A woman’s immigration status should not be something which businesses and governments use as a way to maintain cheap labour, writes Nicholl Hardwick
Inadequate pay and exploitation at work disproportionately affect migrant women. In the last 10 years, numerous stories have been uncovered about groups of migrant women being exploited to benefit large companies. In 2015, for example, groups of Polish women were found working at the rate of £6.50 a day for hospitality giant Hotelcare who required them to clean 13 rooms in eight hours, every day, five days a week.
Migrant women face difficulties such as feeding their families and are prevented from reaching their professional potential due to inadequate pay, excessive work hours and often difficult working conditions.
In 2016, Virginia Mantouvalou, reader in Human Rights and Labour Law and Co-Director of the UCL Institute for Human Rights, conducted an empirical study which included a series of interviews with 24 migrant women who arrived in the UK on a domestic worker visa. She found that “The workers interviewed recounted shocking stories of abuse and exploitation, fear and isolation”.

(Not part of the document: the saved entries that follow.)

(* ===== verification/PluginScan.v ===== *)
(** * The plugin scanner (kinetic_sdk/plugin/scanner.py)

    Syntax trees of Python, the visitor that walks one and records findings, and
    the scan of a plugin's files. Parsing a text, and finding a module and the
    files of a directory, are interfaces. The visitor is compared with a
    definition of what a suspicious node is. *)

From stdpp Require Import base strings list sets.
From Stdlib Require Import ZArith Lia SpecFloat.
From S2P Require Import Prelude Json PyText Policy Types Skills Plugins SkillVet.

(** ** Syntax trees *)

Inductive constant := StrConstant (s : pystr) | OtherConstant.

(** The classes of [ast] that the visitor looks at, with their fields in the order
    of [_fields]; any other node is its children. Nodes without children for which
    the visitor has no method (contexts, operators, the aliases of an import) are
    left out of the lists of children. A keyword argument is the node [Keyword]; the
    level of a [from] import counts its leading dots. *)
Inductive node :=
| Name (id : pystr) (line : Z)
| Attribute (value : node) (attr : pystr) (line : Z)
| Constant (value : constant) (line : Z)
| Subscript (value slice : node) (line : Z)
| Starred (value : node) (line : Z)
| Tuple (elts : list node) (line : Z)
| ListNode (elts : list node) (line : Z)
| Keyword (value : node) (line : Z)
| Call (func : node) (args keywords : list node) (line : Z)
| Import (names : list (pystr * option pystr)) (line : Z)
| ImportFrom (module : option pystr) (names : list (pystr * option pystr)) (level line : Z)
| Assign (targets : list node) (value : node) (line : Z)
| AnnAssign (target annotation : node) (value : option node) (line : Z)
| AugAssign (target value : node) (line : Z)
| Delete (targets : list node) (line : Z)
| Other (children : list node) (line : Z).

(** [node.lineno]. *)
Definition lineno (n : node) : Z :=
  match n with
  | Name _ l | Attribute _ _ l | Constant _ l | Subscript _ _ l | Starred _ l | Tuple _ l | ListNode _ l | Keyword _ l | Call _ _ _ l
  | Import _ l | ImportFrom _ _ _ l | Assign _ _ l | AnnAssign _ _ _ l | AugAssign _ _ l | Delete _ l | Other _ l => l
  end.

(** [ast.iter_child_nodes]. *)
Definition children (n : node) : list node :=
  match n with
  | Name _ _ | Constant _ _ | Import _ _ | ImportFrom _ _ _ _ => []
  | Attribute v _ _ | Starred v _ | Keyword v _ => [v]
  | Subscript v s _ => [v; s]
  | Tuple l _ | ListNode l _ | Delete l _ | Other l _ => l
  | Call f args keywords _ => f :: args ++ keywords
  | Assign targets v _ => targets ++ [v]
  | AnnAssign t a v _ => t :: a :: match v with Some v => [v] | None => [] end
  | AugAssign t v _ => [t; v]
  end.

(** ** _PluginVisitor *)

Definition NETWORK_MODULES : list pystr := map u ["socket"; "urllib"; "http"; "requests"; "httpx"; "aiohttp"].
Definition _DYNAMIC_BUILTINS : list pystr := map u ["eval"; "exec"; "compile"].
Definition _SUBPROCESS_CALLS : list pystr := map u ["Popen"; "run"; "call"; "check_call"; "check_output"].
Definition _OS_SHELL_CALLS : list pystr := map u ["os.system"; "os.popen"].
Definition _SECURITY_NAMESPACE : pystr := u "kinetic_sdk.security".

Definition aliases : Type := list (pystr * pystr).

Record PluginVisitor := { pv_flags : list VetFlag; pv_location : pystr; pv_aliases : aliases }.

Definition with_alias (name path : pystr) (v : PluginVisitor) : PluginVisitor :=
  {| pv_flags := pv_flags v; pv_location := pv_location v; pv_aliases := dict_set name path (pv_aliases v) |}.

Definition _add (severity : Severity) (category message : pystr) (n : node) (v : PluginVisitor) : PluginVisitor := {|
  pv_flags := pv_flags v ++ [{| vf_severity := severity; vf_category := category; vf_message := message;
                                vf_location := pv_location v ++ u ":" ++ dec (lineno n) |}];
  pv_location := pv_location v; pv_aliases := pv_aliases v |}.

(** The loop of [_resolve]: the attributes passed on the way, and the name reached. *)
Fixpoint attribute_chain (n : node) (parts : list pystr) : option (list pystr) :=
  match n with
  | Attribute value attr _ => attribute_chain value (attr :: parts)
  | Name id _ => Some (id :: parts)
  | _ => None
  end.

Definition _resolve (env : aliases) (n : node) : option pystr :=
  match attribute_chain n [] with
  | Some (first :: rest) => Some (join (u ".") (default first (dict_get first env) :: rest))
  | _ => None
  end.

Definition in_security_namespace (path : pystr) : bool :=
  bool_decide (path = _SECURITY_NAMESPACE) || starts_with (_SECURITY_NAMESPACE ++ u ".") path.

Definition _is_security_namespace_write (env : aliases) (target : node) : bool :=
  match _resolve env target with Some path => in_security_namespace path | None => false end.

(** The part of a dotted path before its first dot. *)
Definition root_module (path : pystr) : pystr := default [] (head (split_on 46 path)).

Section Visitor.
Context `{PyRuntime}.

(** One alias of an [import]. *)
Definition import_alias (n : node) (v : PluginVisitor) (alias : pystr * option pystr) : PluginVisitor :=
  let '(name, asname) := alias in
  let root := root_module name in
  let v := if elem_b root NETWORK_MODULES
           then _add Warning (u "direct_network") (u "imports " ++ py_repr (JStr name) ++ u " " ++ [8212%N] ++
                  u " direct network access outside the managed mcp/ channel") n v
           else v in
  match asname with
  | Some ((_ :: _) as local) => with_alias local name v
  | _ => with_alias root root v
  end.

Definition visit_Import (names : list (pystr * option pystr)) (n : node) (v : PluginVisitor) : PluginVisitor := foldl (import_alias n) v names.

(** [alias.asname or alias.name]. *)
Definition local_name (alias : pystr * option pystr) : pystr := match alias.2 with Some ((_ :: _) as local) => local | _ => alias.1 end.

Definition visit_ImportFrom (module : option pystr) (names : list (pystr * option pystr)) (n : node) (v : PluginVisitor) : PluginVisitor :=
  let module := default [] module in
  let v := if elem_b (root_module module) NETWORK_MODULES
           then _add Warning (u "direct_network") (u "imports from " ++ py_repr (JStr module) ++ u " " ++ [8212%N] ++
                  u " direct network access outside the managed mcp/ channel") n v
           else v in
  if bool_decide (module = []) then v
  else foldl (fun v alias => with_alias (local_name alias) (module ++ u "." ++ alias.1) v) v names.

Definition visit_Attribute (n : node) (v : PluginVisitor) : PluginVisitor :=
  if bool_decide (_resolve (pv_aliases v) n = Some (u "os.environ"))
  then _add Critical (u "env_access") (u "accesses os.environ directly " ++ [8212%N] ++
         u " secrets must go through SecretRegistry like every other SDK module") n v
  else v.

Definition visit_Name (id : pystr) (n : node) (v : PluginVisitor) : PluginVisitor :=
  if bool_decide (dict_get id (pv_aliases v) = Some (u "os.environ"))
  then _add Critical (u "env_access") (u "uses os.environ (via from-import) " ++ [8212%N] ++
         u " secrets must go through SecretRegistry like every other SDK module") n v
  else v.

When being interviewed for Hidden Hope, a project by the charity Home Alone which fights to end domestic slavery, a migrant woman said that “There was a time I was about to kill myself because it really was too much stress and everything”.

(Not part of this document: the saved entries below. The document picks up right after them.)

(** One installed package [pkg], with a module [mod]. *)
#[export] Instance host_sources : PluginSources Host := {
  parse text := match dict_get text trees with Some tree => ParsedTree tree | None => BadSyntax (u "invalid syntax") (Some 1%Z) end;
  find_spec name _ _ :=
    if bool_decide (name = u "pkg") then Some {| origin := Some (u "/lib/pkg/__init__.py"); submodule_search_locations := Some [u "/lib/pkg"] |}
    else if bool_decide (name = u "pkg.mod") then Some {| origin := Some (u "/lib/pkg/mod.py"); submodule_search_locations := None |}
    else None;
  rglob_py root w := filter (fun p => starts_with (path_join root []) p && ends_with (u ".py") p = true) (map fst (texts w));
  is_os_error e := bool_decide (exn_type e = u "FileNotFoundError") }.

Definition tool (name : pystr) : Tool := {| t_name := name; t_description := []; t_parameters := JObj [];
  risk_level := None; execution_policy := None; accepts_idempotency_key := false |}.

(** A module is its file; its factory returns one tool, or what [answer] says. *)
Definition interpreter (answer : pystr -> produced) : Interpreter pystr Host := {|
  has_spec _ _ _ := true;
  module_from_spec _ file _ w := (Ok file, w);
  sys_modules_set _ _ w := w; sys_modules_pop _ w := w; set_attribute _ _ _ w := (Ok tt, w);
  exec_module _ file w := (Ok tt, {| texts := texts w; ran := ran w ++ [file]; outcomes := outcomes w |});
  import_module name w := (Ok name, {| texts := texts w; ran := ran w ++ [name]; outcomes := outcomes w |});
  module_name m _ := m;
  factory m _ _ := Some (fun w => (Ok (answer m), w));
  log_load _ fields w := (Ok tt, {| texts := texts w; ran := ran w; outcomes := outcomes w ++ [default JNull (dict_get (u "outcome") fields)] |});
|}.

Definition host (files : list (pystr * pystr)) : Host := {| texts := files; ran := []; outcomes := [] |}.

Definition one_tool (_ : pystr) : produced := ProducedList [inl (tool (u "greet"))].

#[export] Instance plain_interpreter : Interpreter pystr Host := interpreter one_tool.

Definition plain_host : Host := host [(u "/p/demo/main.py", u "plain"); (u "/p/demo/notes.txt", u "secret")].

(** Only allowed files are added to those that ran. *)
Definition ran_only (allowed : pystr -> Prop) (w w' : Host) : Prop := exists l, ran w' = ran w ++ l /\ Forall allowed l.

Lemma ran_only_kept allowed : kept (M := pystr) (ran_only allowed) allowed.
Proof.
  assert (forall w w', ran w' = ran w -> ran_only allowed w w') as Hsame by (intros w w' E; exists []; by rewrite E, app_nil_r).
  split; intros; try (by apply Hsame).
  - split; [intros w; by apply Hsame|]. intros a b c (l & El & Hl) (k & Ek & Hk). exists (l ++ k). by rewrite Ek, El, <- app_assoc, Forall_app.
  - exists [file]. by repeat constructor.
  - apply Hsame. by injection H as <-.
Qed.


(** A factory may return the manifest of another directory; that one is imported
    although its code was never scanned. *)
Definition elsewhere (_ : pystr) : produced := ProducedManifest {| pm_name := u "demo"; pm_version := None; pm_entry_point := u "payload:tools";
  pm_source := u "directory"; declared_capabilities := [u "tool"]; pm_directory := Some (u "/tmp"); isolation := u "in-process";
  network := Some (u "none"); memory_limit := u "512m"; cpu_limit := fl_of_Z 1; pids_limit := 128 |}.

Definition two_directories : Host := host [(u "/p/demo/main.py", u "plain"); (u "/tmp/payload.py", u "spawning")].

Example followed_manifest_is_unscanned :
  ran (load (M := pystr) (Interpreter0 := interpreter elsewhere) manifest two_directories).2 = [u "/p/demo/main.py"; u "/tmp/payload.py"] /\
  match scan_plugin manifest two_directories with Ok scan => files_scanned scan = [u "/p/demo/main.py"] | Err _ => False end.
Proof. by vm_compute. Qed.

(** Importing [pkg.mod] runs [pkg/__init__.py] first, but only the module's file is scanned. *)
Example package_init_is_unscanned :
  match scan_plugin {| pm_name := u "demo"; pm_version := None; pm_entry_point := u "pkg.mod:tools"; pm_source := u "entry_point";
      declared_capabilities := [u "tool"]; pm_directory := None; isolation := u "in-process"; network := Some (u "none");
      memory_limit := u "512m"; cpu_limit := fl_of_Z 1; pids_limit := 128 |}
    (host [(u "/lib/pkg/__init__.py", u "spawning"); (u "/lib/pkg/mod.py", u "plain")]) with
  | Ok scan => clean scan = true /\ files_scanned scan = [u "/lib/pkg/mod.py"] | Err _ => False end.
Proof. by vm_compute. Qed.

(** A rejected plugin is not run, and the audit log says so; one that returns
    something else than tools has run, and the audit log does not say so. *)
Example rejected_and_unaudited :
  let rejected := load (M := pystr) manifest (host [(u "/p/demo/main.py", u "spawning")]) in
  let wrong := load (M := pystr) (Interpreter0 := interpreter (fun _ => ProducedList [inr (u "str")])) manifest plain_host in
  ran rejected.2 = [] /\ outcomes rejected.2 = [JStr (u "rejected")] /\ is_ok rejected.1 = false /\
  ran wrong.2 = [u "/p/demo/main.py"] /\ outcomes wrong.2 = [] /\ is_ok wrong.1 = false.
Proof. by vm_compute. Qed.
End LoadedPlugin.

Social mobility is on the decline in the UK, which means that escaping poverty is becoming increasingly difficult. If you are being exposed to multiple oppressions — i.e. gender, race, nationality — the opportunities to elevate yourself are even harder, especially when considering the negative attitudes the UK seems to be adopting towards migrants, refugees and people of colour. After Brexit, hate crimes spiked to 41%. Prejudice is growing and migrant women in the UK need legal protection now more than ever.

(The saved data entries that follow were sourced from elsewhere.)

Definition _start_turn (run_id : pystr) (payload : jdict) : tracing unit :=
  s <~ the_tracer ;;
  match dict_get run_id (_run_spans s) with
  | None => eret tt
  | Some root =>
    _ <~ update (set_turns (dict_pop run_id)) ;;
    _ <~ close_if run_id (dict_get run_id (_turn_spans s)) ;;
    span <~ _append run_id root (u "turn") (u "kinetic.turn") payload ;;
    update (set_turns (dict_set run_id (sp_span_id span)))
  end.

(** [self._turn_spans.get(run_id, self._run_spans[run_id])], of a run whose span is [root]. *)
Definition current_parent (run_id root : pystr) (s : Tracer) : pystr := default root (dict_get run_id (_turn_spans s)).

Definition _start_tool (run_id : pystr) (payload : jdict) : tracing unit :=
  s <~ the_tracer ;;
  match dict_get run_id (_run_spans s), str_field (u "id") payload with
  | Some root, Some ((_ :: _) as call_id) =>
    span <~ _append run_id (current_parent run_id root s) (u "tool_call") (u "kinetic.tool_call") payload ;;
    s <~ the_tracer ;;
    tools <~ dict_item run_id (_tool_spans s) ;;
    update (set_tools (dict_set run_id (dict_set call_id (sp_span_id span) tools)))
  | _, _ => eret tt
  end.

Definition _start_retry (run_id : pystr) (payload : jdict) : tracing unit :=
  s <~ the_tracer ;;
  match str_field (u "id") payload with
  | Some call_id =>
    match dict_get call_id (default [] (dict_get run_id (_tool_spans s))) with
    | None => eret tt
    | Some tool =>
      retries <~ dict_item run_id (_retry_spans s) ;;
      _ <~ close_if run_id (dict_get call_id retries) ;;
      span <~ _append run_id tool (u "retry") (u "kinetic.tool_retry") payload ;;
      update (set_retries (dict_set run_id (dict_set call_id (sp_span_id span) retries)))
    end
  | None => eret tt
  end.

Poor pay is a huge part of this exploitation and traps many migrant women into poverty. Officially, on the UK government website, the national minimum wage and national living wage are set at £7.05 per hour for 21-24-year-olds and £7.50 per hour for over 25’s. Even in cases where migrant women are being paid these wages, neither can cover the actual costs of living when considering the rising costs of rent, food, household goods, services, transportation and any additional fees immigrants may have to pay the UK government or their employers.
At the beginning of November, the charity Living Wage Foundation set the real living wage at £8.75 per hour for anyone over 18-years-old, which rises to £10.20 for those living in London. This was independently calculated by both the Living Wage Foundation and Citizens UK, based on what people need to reasonably get by. This is the only wage rate that is based on what people need to live above the poverty line, dependent on the average cost of a basket of household goods and services. When compared to the government’s minimum and living wage, this makes a massive difference to someone’s quality of life.
Over 3,500 businesses around the UK are accredited real living wage employers, yet this positive engagement and respect for employees are not being given enough attention.
The state is effectively subsidising industries, enabling big business to provide low pay to increase profits whilst the taxpayer makes up the difference by contributing to benefit payments. Earlier this year, there were 360 businesses which failed to pay either the national minimum or living wage. Offenders included Subway, Debenhams and Lloyds Pharmacy.
The United Nations Fund for Population Activities (UNFPA) warns that Western governments are not doing nearly enough to protect migrant women from employment abuses, especially when, “more women are migrating on their own than ever before. Women now constitute almost half the international migrant population, and in some countries, as much as 70 or 80 per cent”.
Through encouraging businesses and organisations to adopt the real living wage, we can work towards ending poverty for those who are already being treated unfairly by society. I believe that if people were paid the real living wage the demand for benefits would undoubtedly decline.
A fair wage affords women the opportunity to provide for themselves and their family, and rely less on benefits, pay-day lenders or working excessive hours in bad establishments. It has been found to reduce absenteeism and brings a significant improvement in staff morale and the quality of work being produced.
Everyone deserves the chance to live with economic stability, no matter what our background. A person’s immigration status should not be something which businesses and governments use as a way to maintain cheap labour.